70 ans, 70 textes, 70 instantanés comme autant de fragments épars, sans chronologie mais pas au hasard, pour fêter les noces de platine des cinéphiles du monde entier avec le Festival de Cannes. En partenariat avec le site Critique-Film, nous lançons le compte à rebours : pendant les 70 jours précédant la 70e édition, nous nous replongeons quotidiennement dans ses 69 premières années.
Aujourd'hui, J-15. Et pour retrouver la totalité de la série, c'est par là.
Alors que la nouvelle sélection de Cannes Classics vient de nous être (enfin) dévoilée, voici nos coups de coeur très personnels sur les belles découvertes faites depuis la création en 2004 de cette case rétrospective officielle du Festival de Cannes, par ordre chronologique de passage sur la Croisette. Hasard ou intérêt tout personnel de l'auteur de ces lignes, une grande majorité d'entre eux est issue du programme de restauration de la World Cinema Foundation, l'association présidée par Martin Scorsese, qui aide les pays en voie de développement à sauvegarder leurs trésors cinématographiques.

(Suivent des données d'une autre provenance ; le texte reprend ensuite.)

(** * Longest palindromes at every centre: the linear-time engine and its
      quadratic oracle

    A shallow embedding of [longest_palindrome.py].  Python integers are
    unbounded, so they are modelled by [Z]; Python lists by [list]; list
    subscription by [index], which keeps Python's treatment of negative
    subscripts and raises [IndexError] out of range.  The [while] loops are
    run on fuel, the [for] loops over the list their [range] denotes. *)

From Stdlib Require Import ZArith Lia.
From stdpp Require Import base numbers list strings.

Local Open Scope Z_scope.

(** ** Outcomes of a Python computation *)

Inductive result (T : Type) : Type :=
  | Ok (v : T)
  | IndexError
  | OutOfFuel.

Arguments Ok {T} v.
Arguments IndexError {T}.
Arguments OutOfFuel {T}.

#[global] Instance result_ret : MRet result := fun T v => Ok v.

#[global] Instance result_bind : MBind result := fun T U k r =>
  match r with
  | Ok v => k v
  | IndexError => IndexError
  | OutOfFuel => OutOfFuel
  end.

(** ** Python primitives *)

(** [len(l)]. *)
Definition len {T : Type} (l : list T) : Z := Z.of_nat (length l).

(** [l[j]]: a negative subscript counts from the end of the list. *)
Definition index {T : Type} (l : list T) (j : Z) : result T :=
  let k := if j <? 0 then j + len l else j in
  if k <? 0 then IndexError
  else match l !! Z.to_nat k with
       | Some x => Ok x
       | None => IndexError
       end.

(** [range(size)]. *)
Definition range (size : Z) : list Z :=
  (fun k => Z.of_nat k) <$> seq 0 (Z.to_nat size).

(** [range(start, stop, -1)]. *)
Definition range_down (start stop : Z) : list Z :=
  (fun k => start - Z.of_nat k) <$> seq 0 (Z.to_nat (start - stop)).

(** [max(l)], which raises on the empty list. *)
Definition max_of (l : list Z) : option Z :=
  match l with
  | [] => None
  | x :: r => Some (fold_left Z.max r x)
  end.

(** [seq[a:b]] for subscripts [0 <= a]. *)
Definition slice {T : Type} (l : list T) (a b : Z) : list T :=
  take (Z.to_nat (b - a)) (drop (Z.to_nat a) l).

Section Palindromes.

Context {A : Type} `{EqDecision A}.

(** [x == y] on the elements of the sequence. *)
Definition eqb (x y : A) : bool := bool_decide (x = y).

(** ** The linear engine *)

(** The variables of the main loop. *)
Record state : Type := State {
  cursor : Z;
  pal_len : Z;
  best_lengths : list Z
}.

(** The two ways out of the inner [for]: by [break], with the new [pal_len],
    or normally, into its [else] block. *)
Inductive for_exit : Type :=
  | Break (d : Z) (bl : list Z)
  | Exhausted (bl : list Z).

(** The inner [for j in range(start, end, -1)]. *)
Fixpoint inner_loop (end_ : Z) (js : list Z) (bl : list Z) : result for_exit :=
  match js with
  | [] => Ok (Exhausted bl)
  | j :: js' =>
      let d := j - end_ - 1 in
      x ← index bl j;
      if x =? d then Ok (Break d bl)
      else inner_loop end_ js' (bl ++ [Z.min d x])
  end.

(** The test [i > pal_len and seq[i - pal_len - 1] == seq[i]]. *)
Definition can_extend (seq : list A) (i p : Z) : result bool :=
  if i >? p then
    a ← index seq (i - p - 1);
    b ← index seq i;
    Ok (eqb a b)
  else Ok false.

(** The backward scan that follows the first [append] of an iteration, with
    its bounds [start] and [end]. *)
Definition scan (p : Z) (bl : list Z) : result for_exit :=
  let start := len bl - 2 in
  let end_ := start - p in
  inner_loop end_ (range_down start end_) bl.

(** The scan and the choice between [break] and [else]. *)
Definition emit (i p : Z) (bl : list Z) : result state :=
  r ← scan p bl;
  match r with
  | Break d bl' => Ok (State i d bl')
  | Exhausted bl' => Ok (State (i + 1) 1 bl')
  end.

Mélodie pour un tueur (Fingers) de James Toback (Etats-Unis, 1977 ; Cannes Classics 2008)
Le premier film de James Toback est redécouvert grâce à Jacques Audiard qui s'en inspire pour réaliser un remake radicalement différent, malgré des prémices et certaines scènes très proches : De battre mon coeur s'est arrêté, avec Romain Duris dans son premier rôle «adulte». Dans le film d'origine, on découvre un Harvey Keitel dans son premier premier rôle après quelques seconds rôles marquants pour Martin Scorsese (Mean Streets ; Taxi Driver).
Dès la première scène, le ton est donné. On le découvre à son piano, totalement habité par une toccata de Bach dans l'attente d'une audition qui pourrait le mener à jouer au Carnegie Hall. Lorsqu'il sort de la rue, il ne quitte pas son transistor encombrant, écoutant aussi bien Bach que des standards de soul music, prétextant que c'est ce qui l'empêche de devenir dingue. Mais comme le lui fait remarquer son père, fan du crooner Jimmy Vale, il l'est déjà. Ce qui pourrait n'être qu'une boutade reflète un vrai malaise. Une sexualité hésitante, une déception amoureuse, une famille qui pèse sur son moral défaillant et une vie qui ne semble pas vouloir décoller à 32 ans. Sa nervosité se reflète physiquement et malgré un vrai talent au piano, il se met dans des situations dangereuses, provoquant des conflits, incapable de dire non, mettant en péril son futur éventuel en risquant de blesser ses mains si précieuses.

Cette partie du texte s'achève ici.